Just like it was when W tried to convince me to stop driving by his home. I didn’t stop, of course. How could I do that? I live for those moments where I get to see a flash of him, and although I hate C with a passion, I kind of look forward to seeing her too. If I’m vigilant for long enough, I’m sure I’ll see something that I can use against her. And every time I see her, I’m reassured that I’m younger, prettier, and have a better figure than her. Surely, that all has to count for something.
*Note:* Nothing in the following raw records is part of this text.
(** * Weather.io: the versioned override store, the merge step and the
      forecast cache

    Shallow embedding of [weatherio/server.js] (the override store and its
    HTTP handlers) and of the browser script (forecast cache, hourly
    reduction, merge of the active override over the cached forecast).

    Conventions of the embedding.
    - A JavaScript number is a binary64 float ([PrimFloat.float]); the
      integer-valued [version] and the millisecond clock are kept in [Z].
    - A value that comes out of [JSON.parse] and is used dynamically (request
      body fields, the [newValues] of an override) is a [jsval].
    - The file [data/overrides.json] and the [localStorage] item
      ["weatherCache"] are represented by what [JSON.parse] makes of their
      text; text on which [JSON.parse] throws is a constructor of its own.
    - [try { ... } catch] becomes a [match]; a thrown exception is the [inl]
      of a sum, or [None]. *)

From Stdlib Require Import ZArith Floats.
From stdpp Require Import gmap strings list pretty.

Open Scope Z_scope.

#[local] Set Warnings "-register-all".

(** ** JavaScript values *)

Module Js.

Inductive jsval :=
| JUndefined
| JNull
| JBool (b : bool)
| JNum (x : float)
| JStr (s : string)
| JArr (items : list jsval)
| JObj (fields : list (string * jsval)).

(** ToBoolean: [undefined], [null], [false], [0], [-0], [NaN] and [""] are
    falsy, everything else (objects and arrays included) is truthy. *)
Definition truthy (v : jsval) : bool :=
  match v with
  | JUndefined | JNull => false
  | JBool b => b
  | JNum x => negb (PrimFloat.eqb x 0%float) && PrimFloat.eqb x x
  | JStr s => negb (bool_decide (s = ""))
  | JArr _ | JObj _ => true
  end.

(** [!s] for a value that is a string or [null] ([searchParams.get]). *)
Definition missing (p : option string) : bool :=
  match p with
  | None => true
  | Some s => bool_decide (s = "")
  end.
Anyway, I digress. I have to tell W he’s going to be a father, that we’re going to be a family. But I have to do it in front of C. I can’t let W be able to wriggle out of this one. If C knows about the baby, maybe she’ll step up and tell W he has to do the right thing by me, by his child. And sure, he’ll be pissed off at first, but he’ll come back around, and he’ll see what I always knew. We were meant for each other. He’ll realize that the universe was testing him too, and even though he hasn’t exactly passed his test with flying colors, it doesn’t matter because I’ve been strong enough for the both of us.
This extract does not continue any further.